The trial of the alleged brain of the attacks resumes



As America prepares to meditate, twenty years after the September 11 attacks, the trial of the alleged mastermind of the attacks, Khalid Sheikh Mohammed, and four defendants resumes on Tuesday, but its outcome still seems far away.

The five men, imprisoned for fifteen years in the prison of the American naval base of Guantanamo, in the south-east of Cuba, had not appeared since the beginning of the year 2019, before the Covid-19 pandemic put on the proceedings at a standstill.

A new magistrate

Their trial, which falls under exceptional military justice, should resume as it left off, with a defense invoking acts of torture, when the accused were in the hands of the CIA, to invalidate most of the evidence put forward. by the American authorities. The procedure is led by a new military magistrate, Colonel Matthew McCall, who is the eighth to seize it. The officer made it clear that he would not rush, deciding that the hearing this Tuesday would be devoted to his own qualifications. He intends to spend the rest of the week mainly in meetings with the prosecution and the defense.

And it could still be months, or even more than a year, before the trial enters its truly decisive phase, in view of the very numerous appeals filed by the defense lawyers to obtain documents. One of the defense lawyers, James Connell, even assured that he did not “know” if this trial would one day go to an end. The defense argues that the five defendants – Khalid Sheikh Mohammed, Ammar al-Baluchi, Walid bin Attash, Ramzi bin al-Shibh, and Mustafa al-Hawsawi – still bear the aftermath of the torture inflicted by the CIA, while in prison. secrets of the intelligence agency between 2002 and 2006.

Little doubt about the conviction

Without counting, according to their lawyers, the effect of fifteen years of imprisonment in conditions of great isolation. The five men, accused of “murder” and “terrorist acts”, will appear in a high security courtroom, surrounded by fences with barbed wire. They risk the death penalty. In front of them, the families of the 2,976 people whose deaths are blamed on them, and journalists.

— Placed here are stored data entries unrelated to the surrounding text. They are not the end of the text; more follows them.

(** Scenario "munmap after map": the entry ends Invalid, its PTE cleared
    and its refcount 0. *)
Example scenario_munmap_after_map :
  let st := state_after (do_syscall_munmap 0x10000 0x1000)
              (state_after (handle_page_fault 0x10000 true)
                 (state_after (do_syscall_mmap 0x10000 0x1000 3) CortenMMSystem_new)) in
  get_metadata (deref st 3) (leaf_index 0x10000) = mkMeta Invalid 0 0 None /\
  get_pte (deref st 3) (leaf_index 0x10000) = mkPTE None false false true false false.
Proof. cbv zeta. split_all; vm_compute; reflexivity. Qed.

(* ===================================================================== *)
(** ** Frames in use come from the allocator *)
(* ===================================================================== *)

Lemma frames_below_new (b lvl : Z) : frames_below b (PageTablePage_new lvl).
Proof.
  unfold frames_below, PageTablePage_new. cbn [ptes].
  apply Forall_replicate. by intros F HF.
Qed.

Lemma frames_below_mono (b b' : Z) (pg : PageTablePage) :
  b <= b' -> frames_below b pg -> frames_below b' pg.
Proof.
  intros Hb H. unfold frames_below in *. eapply Forall_impl; [exact H |].
  intros e He F HF. specialize (He F HF). lia.
Qed.

Lemma frames_issued_alter (F : PageTablePage -> PageTablePage) (p : nat) (st : State) :
  (forall pg, frames_below (next_pfn st) pg -> frames_below (next_pfn st) (F pg)) ->
  frames_issued st -> frames_issued (with_store (alter F p) st).
Proof.
  intros HF H. unfold frames_issued in *. cbn [store next_pfn with_store].
  apply Forall_alter; [done |]. intros pg _. apply HF.
Qed.

Lemma frames_issued_ext (st st' : State) :
  store st' = store st -> next_pfn st' = next_pfn st ->
  frames_issued st -> frames_issued st'.
Proof. unfold frames_issued. by intros -> ->. Qed.

(** The page changes that keep the frames of the page, or drop one. *)
Lemma frames_update_metadata (b i : Z) (g : PTEMetadata -> PTEMetadata)
    (pg : PageTablePage) :
  frames_below b pg -> frames_below b (update_metadata i g pg).
Proof. done. Qed.

Lemma frames_set_descriptor (b : Z) (f : PageDescriptor -> PageDescriptor)
    (pg : PageTablePage) :
  frames_below b pg -> frames_below b (set_descriptor f pg).
Proof. done. Qed.

Lemma frames_update_pte (b i : Z) (f : PTE -> PTE) (pg : PageTablePage) :
  (forall e F, pfn (f e) = Some F -> pfn e = Some F \/ F < b) ->
  frames_below b pg -> frames_below b (update_pte i f pg).
Proof.
  intros Hf H. unfold frames_below, update_pte in *. cbn [ptes set_ptes].
  apply Forall_alter; [done |]. intros e _ He F HF.
  destruct (Hf e F HF) as [Hold | Hnew]; [by apply He | done].
Qed.

Lemma frames_mapped_page (b i pfn' : Z) (writable : bool) (pg : PageTablePage) :
  pfn' < b -> frames_below b pg -> frames_below b (mapped_page i pfn' writable pg).
Proof.
  intros Hb H. unfold mapped_page.
  apply frames_set_descriptor, frames_update_metadata, frames_update_pte; [| done].
  intros e F [= <-]. by right.
Qed.

Lemma frames_unmapped_page (b i : Z) (pg : PageTablePage) :
  frames_below b pg -> frames_below b (unmapped_page i pg).
Proof.
  intros H. unfold unmapped_page.
  apply frames_set_descriptor, frames_update_metadata, frames_update_pte; [| done].
  by intros e F HF.
Qed.

Lemma frames_set_rw (b i : Z) (w : bool) (pg : PageTablePage) :
  frames_below b pg -> frames_below b (update_pte i (PTE_set_rw w) pg).
Proof. apply frames_update_pte. intros e F HF. by left. Qed.

(** Creating the path to a leaf adds blank pages and child references. *)
Lemma create_path_frames (indices : list Z) :
  forall (i : Z) (current : nat) (st : State),
  exists lf st',
    create_path i current indices st = Ok lf st' /\
    next_pfn st' = next_pfn st /\
    (frames_issued st -> frames_issued st').
Proof.
  induction indices as [| index rest IH]; intros i current st.
  - exists current, st. by split_all.
  - cbn [create_path]. unfold bind at 1. unfold gets at 1.
    destruct (get_child (deref st current) index) as [c |].
    + apply IH.
    + unfold bind at 1. unfold gets at 1. unfold bind at 1. unfold gets at 1.
      unfold bind at 1. unfold modify at 1. unfold bind at 1.
      unfold update_page at 1. unfold modify at 1.
      set (st_b := with_store _ (with_store _ st)).
      destruct (IH (i + 1) (length (store st)) st_b) as (lf & st' & Hrun & Hnext & Hfr).
      exists lf, st'. split_all; [done | done |].
      intros H. apply Hfr. unfold st_b.
      apply frames_issued_alter; [by intros pg Hpg |].
      unfold frames_issued in *. cbn [store next_pfn with_store].
      apply Forall_app. split; [done |].
      constructor; [apply frames_below_new | constructor].
Qed.

Lemma create_leaf_page_frames (vaddr : Z) (st st0 : State) (lf : nat) :
  _create_leaf_page vaddr st = Ok lf st0 ->
  frames_issued st -> frames_issued st0.
Proof.
  unfold _create_leaf_page, with_mutex.
  destruct (structure_lock st); [done |].
  unfold finally, bind at 1. unfold gets at 1. unfold bind at 1. unfold gets at 1.
  cbn [levels root with_structure_lock].
  destruct (create_path_frames (removelast (parse_vaddr vaddr (levels st))) 0 (root st)
              (with_structure_lock true st)) as (lf' & st' & Hrun & Hnext & Hfr).
  rewrite Hrun. unfold modify. intros [= <- <-] H.
  apply (frames_issued_ext st'); [done | done |].
  apply Hfr. by apply (frames_issued_ext st).
Qed.

Section SystemCalls.
Context (held : option nat) (c : RCursor).

Lemma sys_update_page (p : nat) (F : PageTablePage -> PageTablePage) :
  page_step F ->
  (forall b pg, frames_below b pg -> frames_below b (F pg)) ->
  preserves (sys_inv held) (update_page p F).
Proof.
  intros HF Hfr st [Hinv H]. split; [by apply inv_alter |].
  apply frames_issued_alter; [apply Hfr | done].
Qed.

Lemma sys_update_three (p : nat) (f g h : PageTablePage -> PageTablePage) :
  page_step (fun pg => h (g (f pg))) ->
  (forall b pg, frames_below b pg -> frames_below b (h (g (f pg)))) ->
  preserves (sys_inv held)
    (let* _ := update_page p f in
     let* _ := update_page p g in
     update_page p h).
Proof.
  intros HF Hfr st [Hinv H]. unfold bind, update_page, modify.
  rewrite !with_store_alter_alter. split; [by apply inv_alter |].
  apply frames_issued_alter; [apply Hfr | done].
Qed.

Lemma sys_set_cow_refcounts (f : State -> gmap Z Z) :
  preserves (sys_inv held) (modify (fun st => with_cow_refcounts (f st) st)).
Proof.
  intros st [Hinv H]. split; [by apply (inv_ext held st) | by apply (frames_issued_ext st)].
Qed.

Lemma sys_query (vaddr : Z) : preserves (sys_inv held) (RCursor_query c vaddr).
Proof.
  apply preserves_bind; [apply preserves_assert | intros _; apply preserves_gets].
Qed.

Lemma sys_get_pte_and_metadata (vaddr : Z) :
  preserves (sys_inv held) (RCursor_get_pte_and_metadata c vaddr).
Proof.
  apply preserves_bind; [apply preserves_assert | intros _; apply preserves_gets].
Qed.

(** A frame taken from the allocator and mapped at once. *)
Lemma sys_allocate_map {A} (vaddr : Z) (k : Z -> M A) :
  (forall x, preserves (sys_inv held) (k x)) ->
  preserves (sys_inv held)
    (let* pfn' := allocate_pfn in
     let* _ := RCursor_map c vaddr pfn' true in
     k pfn').
Proof.
  intros Hk st [Hinv H].
  unfold bind at 1. rewrite allocate_pfn_free by apply Hinv.
  set (st_a := with_next_pfn (next_pfn st + 1) st).
  assert (sys_inv held st_a) as [Hinv_a Ha].
  { split; [by apply (inv_ext held st) |].
    unfold frames_issued in *. cbn [store next_pfn with_next_pfn st_a].
    eapply Forall_impl; [exact H |]. intros pg. apply frames_below_mono. lia. }
  assert (next_pfn st < next_pfn st_a) as Hlt by (simpl; lia).
  assert (match RCursor_map c vaddr (next_pfn st) true st_a with
          | Ok _ s' => sys_inv held s'
          | Raise _ s' => sys_inv held s'
          | Blocked => False
          end) as Hmap.
  { unfold RCursor_map. unfold bind at 1.
    destruct (in_cursor_range c vaddr); simpl; [| done].
    unfold bind at 1. unfold gets at 1.
    destruct (first_leaf (store st_a) (locked_pages c)) as [leaf |]; [| done].
    unfold bind, update_page, modify. rewrite !with_store_alter_alter.
    split.
    - apply inv_alter; [| done].
      apply (page_step_mapped_page (leaf_index vaddr) (next_pfn st) true).
    - apply frames_issued_alter; [| done]. intros pg.
      by apply (frames_mapped_page _ (leaf_index vaddr) (next_pfn st) true). }
  unfold bind at 1.
  destruct (RCursor_map c vaddr (next_pfn st) true st_a) as [[] s' | e s' |];
    [by apply Hk | done | done].
Qed.

Lemma sys_mark (s : Status) (perm : Z) :
  live_status s -> preserves (sys_inv held) (RCursor_mark c s perm).
Proof.
  intros Hs. apply preserves_for_pages. intros vaddr.
  induction (locked_pages c) as [| p pages IH]; simpl; [apply preserves_ret |].
  apply preserves_bind; [apply preserves_gets | intros leaf].
  apply preserves_bind; [| intros _; apply IH].
  destruct leaf; [| apply preserves_ret].
  apply preserves_bind; [| intros _].
  - apply sys_update_page; [by apply page_step_mark | done].
  - apply sys_update_page; [apply page_step_increment_version | done].
Qed.

Lemma sys_unmap_range : preserves (sys_inv held) (RCursor_unmap_range c).
Proof.
  apply preserves_for_pages. intros vaddr.
  apply preserves_bind; [apply preserves_gets | intros [leaf |]].
  - apply preserves_bind; [apply preserves_gets | intros s].
    destruct (bool_decide (s <> Invalid)); [| apply preserves_ret].
    apply sys_update_three.
    + apply (page_step_unmapped_page (leaf_index vaddr)).
    + intros b pg. apply (frames_unmapped_page b (leaf_index vaddr)).
  - apply preserves_ret.
Qed.

Lemma sys_handle_cow_write (vaddr : Z) :
  preserves (sys_inv held) (_handle_cow_write c vaddr).
Proof.
  apply preserves_bind; [apply sys_get_pte_and_metadata | intros [[pt_page idx] |]];
    [| apply preserves_ret].
  apply preserves_bind; [apply preserves_gets | intros pte].
  destruct (negb (PTE_is_valid pte)); [apply preserves_ret |].
  destruct (pfn pte) as [old_pfn |]; [| apply preserves_ret].
  apply preserves_bind; [apply preserves_gets | intros refcnt].
  destruct (refcnt >? 1).
  - apply sys_allocate_map. intros new_pfn.
    apply preserves_bind; [apply sys_set_cow_refcounts | intros _].
    apply preserves_bind; [apply sys_set_cow_refcounts | intros _].
    apply preserves_bind; [| intros _; apply preserves_ret].
    apply sys_update_page; [apply page_step_cow_metadata | done].
  - apply preserves_bind; [| intros _].
    { apply sys_update_page; [apply page_step_set_rw |].
      intros b pg. apply frames_set_rw. }
    apply preserves_bind; [| intros _; apply preserves_ret].
    apply sys_update_page; [apply page_step_cow_metadata | done].
Qed.

End SystemCalls.

Lemma sys_AddrSpace_lock {A} (vstart vend : Z) (deep : bool) (body : RCursor -> M A) :
  (forall c lf, preserves (sys_inv (Some lf)) (body c)) ->
  preserves (sys_inv None) (AddrSpace_lock vstart vend deep body).
Proof.
  intros Hbody st [Hinv Hfr]. unfold AddrSpace_lock.
  destruct (lock_attempts_inv 9 (Z.land vstart (Z.lnot 0xFFF))
              (Z.land (vend + 0xFFF) (Z.lnot 0xFFF)) deep st Hinv)
    as (lf & st0 & pg & Hrun & Hinv0 & Hleaf & Hpg & Hlevel & Hst0).
  assert (frames_issued st0) as Hfr0.
  { destruct Hst0 as [-> | Hcreate]; [done |].
    by apply (create_leaf_page_frames _ _ _ _ Hcreate). }
  unfold bind at 1. rewrite Hrun.
  assert (sys_inv (Some lf) (locked_state lf st0)) as Hlocked.
  { split.
    - destruct Hinv0 as [Ht Hm]. split; [by apply (tree_inv_lock _ _ pg) | done].
    - by apply frames_issued_alter. }
  unfold finally.
  set (c := mkCursor _ _ [lf] false).
  specialize (Hbody c lf _ Hlocked).
  assert (forall st2, sys_inv (Some lf) st2 ->
            (let* _ := RCursor_release c in try_reclaim) st2 = Ok tt (exit_state lf st2) /\
            sys_inv None (exit_state lf st2)) as Hexit.
  { intros st2 [Hinv2 Hfr2].
    destruct (scope_exit_inv st2 c lf eq_refl eq_refl Hinv2) as [Hrun2 Hinv2'].
    split; [done |]. split; [done |].
    apply (frames_issued_ext (with_store (alter (set_descriptor (set_lock false)) lf) st2));
      [done | done |].
    by apply frames_issued_alter. }
  destruct (body c (locked_state lf st0)) as [a st2 | e st2 |]; [| | done].
  - destruct (Hexit st2 Hbody) as [-> Hdone]. done.
  - destruct (Hexit st2 Hbody) as [-> Hdone]. done.
Qed.

Lemma sys_mmap (vaddr length prot : Z) :
  preserves (sys_inv None) (do_syscall_mmap vaddr length prot).
Proof.
  apply preserves_catch.
  apply preserves_bind; [| intros _; apply preserves_ret].
  apply sys_AddrSpace_lock. intros c lf.
  apply sys_mark. right; right; reflexivity.
Qed.

Lemma sys_munmap (vaddr length : Z) :
  preserves (sys_inv None) (do_syscall_munmap vaddr length).
Proof.
  apply preserves_catch.
  apply preserves_bind; [| intros _; apply preserves_ret].
  apply sys_AddrSpace_lock. intros c lf. apply sys_unmap_range.
Qed.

The resumption of the trial takes on a very particular repercussion, shortly before the commemorations of the attacks which, twenty years ago, hit the United States. For the prosecution, even if the CIA interrogations were to be struck down, a conviction of the five men is no doubt. Prosecutors assure that the defendants provided solid evidence during interrogations this time by the FBI, the federal police, in 2007 after their arrival at Guantanamo.

Torture

Not credible, argues the defense, for whom the FBI participated in the acts of torture of the CIA and also used intimidation techniques, which makes his interrogations just as dubious. “Do not have any illusions, these men were taken to Guantanamo to cover up acts of torture”, rather than being presented to ordinary American justice, said James Connell, who defends Ammar al-Baluchi. The defense is demanding mountains of confidential documents that the government has so far refused to deliver, whether it concerns the torture program, the conditions of detention at Guantanamo or the health of the accused.

She also wants to hear dozens of additional witnesses, in addition to the 12 who have already marched before the military court, including two men who oversaw the CIA’s interrogation program. Alka Pradhan, another defense lawyer, blames the long delays on the US government, recalling that it took six years to admit that the FBI participated in the CIA torture program. “This business is wearing you out,” she said. “They retain documents that it would be normal to share in an ordinary procedure”.